== Records ==

(** * Resource-governance core of the FFmpeg MCP server

    A shallow embedding of the three governance components of the server
    and the properties they satisfy:

    - [Security]  : utils/security.ts  (rate limiter, path validation,
                    FFmpeg argument sanitisation);
    - [Cache]     : utils/cache.ts     (media-info cache with freshness
                    check and eviction sweep);
    - [Scheduler] : utils/queue.ts     (job queue with a concurrency
                    ceiling, priorities and per-job timeouts);
    - [EventLoop] : utils/queue.ts     (the queue run with [executeJob]
                    of the class, which throws at once);
    - [Executor]  : utils/ffmpeg.ts    (the argument list handed to the
                    process).

    Conventions.  JavaScript numbers that count things (sizes, request
    counters, configured ceilings) are [nat]; instants and durations in
    milliseconds are [Z].  A JavaScript [Map] whose iteration order is
    never observed is a [gmap]; the cache, whose sweep iterates the map
    in insertion order before sorting, is an association list.  The
    clock ([Date.now()]), the file system and, in [Scheduler], the
    executor are the environment: their answers are arguments of the
    operations. *)

From stdpp Require Import gmap strings list fin_maps sorting.
From Stdlib Require Import ZArith.

Local Open Scope string_scope.
Local Open Scope list_scope.
Local Open Scope Z_scope.

(** ** JavaScript helpers shared by the components *)

(** [s.startsWith(p)] *)
Definition startsWith (s p : string) : bool := String.prefix p s.

(** [s.includes(p)] *)
Fixpoint includes (s p : string) : bool :=
  String.prefix p s ||
  match s with
  | EmptyString => false
  | String _ s' => includes s' p
  end.

(** [Array.prototype.sort(cmp)].  The engine's sort is stable; for a
    comparator that is a total preorder every stable sort returns the
    same array, here computed by insertion from the right.  [cmp a b]
    is the number the comparator returns: negative keeps [a] before
    [b], positive moves [b] in front, zero keeps the original order. *)
Section JsSort.
Context {A : Type} (cmp : A → A → Z).

Fixpoint js_insert (x : A) (l : list A) : list A :=
  match l with
  | [] => [x]
  | y :: l' => if cmp x y <=? 0 then x :: y :: l' else y :: js_insert x l'
  end.

Fixpoint js_sort (l : list A) : list A :=
  match l with
  | [] => []
  | x :: l' => js_insert x (js_sort l')
  end.
End JsSort.

(** ** utils/security.ts *)
Module Security.

Record SecurityConfig := {
  rateLimitWindow : Z;            (* in seconds *)
  rateLimitMaxRequests : nat;
  allowedDirectories : list string;
  blockedExtensions : list string
}.

Record RateLimitEntry := {
  count : nat;
  windowStart : Z
}.

Record SecurityManager := {
  rateLimitMap : gmap string RateLimitEntry;
  blockedIPs : gset string
}.

Definition initial : SecurityManager :=
  {| rateLimitMap := ∅; blockedIPs := ∅ |}.

Section Manager.
Variable config : SecurityConfig.

(** Node's [path.resolve], [path.extname] followed by
    [toLowerCase], and [fs.existsSync]. *)
Variable resolve : string → string.
Variable extnameLower : string → string.
Variable existsSync : string → bool.

Definition cleanupRateLimitMap (now : Z) (s : SecurityManager)
  : SecurityManager :=
  {| rateLimitMap :=
       filter (λ kv, ¬ (now - windowStart kv.2
                          > rateLimitWindow config * 1000))
              (rateLimitMap s);
     blockedIPs := blockedIPs s |}.

Definition checkRateLimit (now : Z) (clientId : string)
    (s : SecurityManager) : bool * SecurityManager :=
  if decide (clientId ∈ blockedIPs s) then (false, s)
  else
    match rateLimitMap s !! clientId with
    | None =>
        (true,
         {| rateLimitMap :=
              <[clientId := {| count := 1; windowStart := now |}]>
                (rateLimitMap s);
            blockedIPs := blockedIPs s |})
    | Some entry =>
        if decide (now - windowStart entry
                     > rateLimitWindow config * 1000)
        then
          (true,
           {| rateLimitMap :=
                <[clientId := {| count := 1; windowStart := now |}]>
                  (rateLimitMap s);
              blockedIPs := blockedIPs s |})
        else
          let entry' := {| count := S (count entry);
                           windowStart := windowStart entry |} in
          let m := <[clientId := entry']> (rateLimitMap s) in
          if decide (rateLimitMaxRequests config < count entry')%nat
          then (false,
                {| rateLimitMap := m;
                   blockedIPs := {[clientId]} ∪ blockedIPs s |})
          else (true,
                {| rateLimitMap := m; blockedIPs := blockedIPs s |})
    end.

(** [validateFilePath] throws or returns; [None] is a normal
    return, [Some msg] the message of the error thrown. *)
Definition validateFilePath (filePath : string) : option string :=
  if decide (filePath = "") then Some "Invalid file path"
  else
    let resolvedPath := resolve filePath in
    if includes filePath ".." || includes filePath "~"
    then Some "Invalid file path: directory traversal not allowed"
    else if negb (existsb (λ dir, startsWith resolvedPath (resolve dir))
                          (allowedDirectories config))
    then Some "Access to this directory is not allowed"
    else
      let ext := extnameLower filePath in
      if bool_decide (ext ∈ blockedExtensions config)
      then Some ("File extension '" +:+ ext +:+ "' is not allowed")
      else if negb (existsSync resolvedPath)
      then Some ("File not found: " +:+ filePath)
      else None.

Definition dangerousFlags : list string :=
  ["-f"; "lavfi"; "-protocol_whitelist"; "-safe"; "0"; "-f"; "concat"].

Definition looksLikePath (arg : string) : bool :=
  startsWith arg "/" || startsWith arg "./" || startsWith arg "../".

(** The [for] loop over the indices of [args]; [continue] is the
    recursive call on the rest, [i++; continue] the call on the
    rest of the rest. *)
Fixpoint sanitizeFFmpegArgs (args : list string) : list string :=
  match args with
  | [] => []
  | arg :: rest =>
      if bool_decide (arg ∈ dangerousFlags) then sanitizeFFmpegArgs rest
      else
        let checked :=
          if looksLikePath arg
             && bool_decide (is_Some (validateFilePath arg))
          then sanitizeFFmpegArgs rest
          else arg :: sanitizeFFmpegArgs rest in
        match rest with
        | next :: rest' =>
            if bool_decide (arg = "-i") && bool_decide (next = "pipe:")
            then sanitizeFFmpegArgs rest'
            else checked
        | [] => checked
        end
  end.

(** The calls the manager receives over time: requests of clients
    and the sweep of the one-minute timer. *)
Inductive event :=
| Request (clientId : string) (now : Z)
| Sweep (now : Z).

Definition step (s : SecurityManager) (e : event) : SecurityManager :=
  match e with
  | Request c now => (checkRateLimit now c s).2
  | Sweep now => cleanupRateLimitMap now s
  end.

(** The answers given to [clientId], oldest first. *)
Fixpoint answers (clientId : string) (evs : list event)
    (s : SecurityManager) : list bool :=
  match evs with
  | [] => []
  | e :: evs' =>
      match e with
      | Request c now =>
          if decide (c = clientId)
          then (checkRateLimit now c s).1 :: answers clientId evs' (step s e)
          else answers clientId evs' (step s e)
      | Sweep _ => answers clientId evs' (step s e)
      end
  end.

Definition run (evs : list event) (s : SecurityManager) : SecurityManager :=
  foldl step s evs.

Definition eventTime (e : event) : Z :=
  match e with
  | Request _ now => now
  | Sweep now => now
  end.

(** How many of the events are requests of [clientId]. *)
Fixpoint requestsBy (clientId : string) (evs : list event) : nat :=
  match evs with
  | [] => 0
  | Request c _ :: evs' =>
      if decide (c = clientId) then S (requestsBy clientId evs')
      else requestsBy clientId evs'
  | Sweep _ :: evs' => requestsBy clientId evs'
  end.

(** The request of [clientId] at [now] opens a window: the client has
    not been seen, or its window has run out. *)
Definition opensWindow (now : Z) (clientId : string) (s : SecurityManager)
  : Prop :=
  match rateLimitMap s !! clientId with
  | None => True
  | Some entry => now - windowStart entry > rateLimitWindow config * 1000
  end.

(** The client has an open window started at [t1] with [k] requests
    counted, and is not blocked. *)
Definition counting (c : string) (t1 : Z) (k : nat) (s : SecurityManager)
  : Prop :=
  (c ∉ blockedIPs s)
  ∧ rateLimitMap s !! c = Some {| count := k; windowStart := t1 |}.

End Manager.
End Security.

(** ** ServerConfig['performance'], shared by the cache and the queue *)
Record PerformanceConfig := {
  enableCaching : bool;
  cacheSize : nat;
  enableHardwareAcceleration : bool;
  maxConcurrentJobs : nat;
  queueTimeout : Z
}.

(** ** utils/cache.ts *)
Module Cache.

(** A JavaScript [Map] with string keys, in insertion order: [set]
    on a present key replaces the value where it stands, on an absent
    key appends; [delete] removes the key. *)
Section JsMap.
Context {V : Type}.

Fixpoint map_get (k : string) (m : list (string * V)) : option V :=
  match m with
  | [] => None
  | (k', v) :: m' => if decide (k' = k) then Some v else map_get k m'
  end.

Fixpoint map_set (k : string) (v : V) (m : list (string * V))
  : list (string * V) :=
  match m with
  | [] => [(k, v)]
  | (k', v') :: m' =>
      if decide (k' = k) then (k, v) :: m' else (k', v') :: map_set k v m'
  end.

Definition map_delete (k : string) (m : list (string * V))
  : list (string * V) :=
  filter (λ kv, kv.1 ≠ k) m.

(** No key is listed twice: what every [Map] satisfies. *)
Definition map_wf (m : list (string * V)) : Prop := NoDup m.*1.
End JsMap.

Section Manager.
Context {MediaInfo : Type}.

Record CacheEntry := {
  data : MediaInfo;
  timestamp : Z;
  accessCount : nat
}.

Record CacheManager := {
  mediaInfoCache : list (string * CacheEntry)
}.

Definition initial : CacheManager := {| mediaInfoCache := [] |}.

Variable config : PerformanceConfig.

Definition maxSize : nat := cacheSize config.

(** The sign of [scoreA - scoreB], where a score is
    [accessCount / (Date.now() - timestamp)] and one clock reading
    [now] serves the whole sweep.  The quotients are compared
    exactly; a zero age gives the infinities and NaN of the
    JavaScript division, and a NaN difference counts as zero, as
    [sort] takes it. *)
Definition scoreDifference (now : Z) (a b : string * CacheEntry) : Z :=
  let ca := Z.of_nat (accessCount a.2) in
  let cb := Z.of_nat (accessCount b.2) in
  let xa := now - timestamp a.2 in
  let xb := now - timestamp b.2 in
  match xa =? 0, xb =? 0 with
  | false, false => Z.sgn ((ca * xb - cb * xa) * (xa * xb))
  | true, false => Z.sgn ca
  | false, true => - Z.sgn cb
  | true, true => 0
  end.

(** [Math.floor(this.maxSize * 0.2)]: for a natural [maxSize] the
    double product never falls on the other side of an integer, so
    this is the integer quotient by five. *)
Definition toRemoveCount : nat := (maxSize / 5)%nat.

Definition cleanupCache (now : Z) (s : CacheManager) : CacheManager :=
  if decide (length (mediaInfoCache s) ≤ maxSize)%nat then s
  else
    let entries := js_sort (scoreDifference now) (mediaInfoCache s) in
    let toRemove := take toRemoveCount entries in
    {| mediaInfoCache :=
         foldl (λ m kv, map_delete kv.1 m) (mediaInfoCache s) toRemove |}.

Definition generateCacheKey (filePath operation : string) : string :=
  operation +:+ ":" +:+ filePath.

(** [statSync] gives the modification time of a file in
    milliseconds, or [None] where [fs.statSync] throws. *)
Definition getMediaInfo (statSync : string → option Z)
    (filePath : string) (s : CacheManager)
  : option MediaInfo * CacheManager :=
  if negb (enableCaching config) then (None, s)
  else
    let key := generateCacheKey filePath "mediaInfo" in
    match map_get key (mediaInfoCache s) with
    | None => (None, s)
    | Some entry =>
        match statSync filePath with
        | Some mtime =>
            if decide (mtime > timestamp entry)
            then (None,
                  {| mediaInfoCache := map_delete key (mediaInfoCache s) |})
            else
              (Some (data entry),
               {| mediaInfoCache :=
                    map_set key
                      {| data := data entry;
                         timestamp := timestamp entry;
                         accessCount := S (accessCount entry) |}
                      (mediaInfoCache s) |})
        | None =>
            (None,
             {| mediaInfoCache := map_delete key (mediaInfoCache s) |})
        end
    end.

(** [size > maxSize * 1.2] on naturals is [5 * size > 6 * maxSize]:
    the double nearest to [maxSize * 1.2] is the exact product
    whenever that is an integer. *)
Definition setMediaInfo (now : Z) (filePath : string) (info : MediaInfo)
    (s : CacheManager) : CacheManager :=
  if negb (enableCaching config) then s
  else
    let key := generateCacheKey filePath "mediaInfo" in
    let entry := {| data := info; timestamp := now; accessCount := 1 |} in
    let s' := {| mediaInfoCache := map_set key entry (mediaInfoCache s) |} in
    if decide (6 * maxSize < 5 * length (mediaInfoCache s'))%nat
    then cleanupCache now s'
    else s'.

Definition invalidateMediaInfo (filePath : string) (s : CacheManager)
  : CacheManager :=
  let key := generateCacheKey filePath "mediaInfo" in
  {| mediaInfoCache := map_delete key (mediaInfoCache s) |}.

Definition clearCache (s : CacheManager) : CacheManager :=
  {| mediaInfoCache := [] |}.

===

- **What you should do**: Your task for the entries above: copy exactly the span starting with the line with "match args with" and going on through the line with "(** How many", both lines included, and nothing else.

- **Output below**:
  match args with
  | [] => []
  | arg :: rest =>
      if bool_decide (arg ∈ dangerousFlags) then sanitizeFFmpegArgs rest
      else
        let checked :=
          if looksLikePath arg
             && bool_decide (is_Some (validateFilePath arg))
          then sanitizeFFmpegArgs rest
          else arg :: sanitizeFFmpegArgs rest in
        match rest with
        | next :: rest' =>
            if bool_decide (arg = "-i") && bool_decide (next = "pipe:")
            then sanitizeFFmpegArgs rest'
            else checked
        | [] => checked
        end
  end.

(** The calls the manager receives over time: requests of clients
    and the sweep of the one-minute timer. *)
Inductive event :=
| Request (clientId : string) (now : Z)
| Sweep (now : Z).

Definition step (s : SecurityManager) (e : event) : SecurityManager :=
  match e with
  | Request c now => (checkRateLimit now c s).2
  | Sweep now => cleanupRateLimitMap now s
  end.

(** The answers given to [clientId], oldest first. *)
Fixpoint answers (clientId : string) (evs : list event)
    (s : SecurityManager) : list bool :=
  match evs with
  | [] => []
  | e :: evs' =>
      match e with
      | Request c now =>
          if decide (c = clientId)
          then (checkRateLimit now c s).1 :: answers clientId evs' (step s e)
          else answers clientId evs' (step s e)
      | Sweep _ => answers clientId evs' (step s e)
      end
  end.

Definition run (evs : list event) (s : SecurityManager) : SecurityManager :=
  foldl step s evs.

Definition eventTime (e : event) : Z :=
  match e with
  | Request _ now => now
  | Sweep now => now
  end.

(** How many of the events are requests of [clientId]. *)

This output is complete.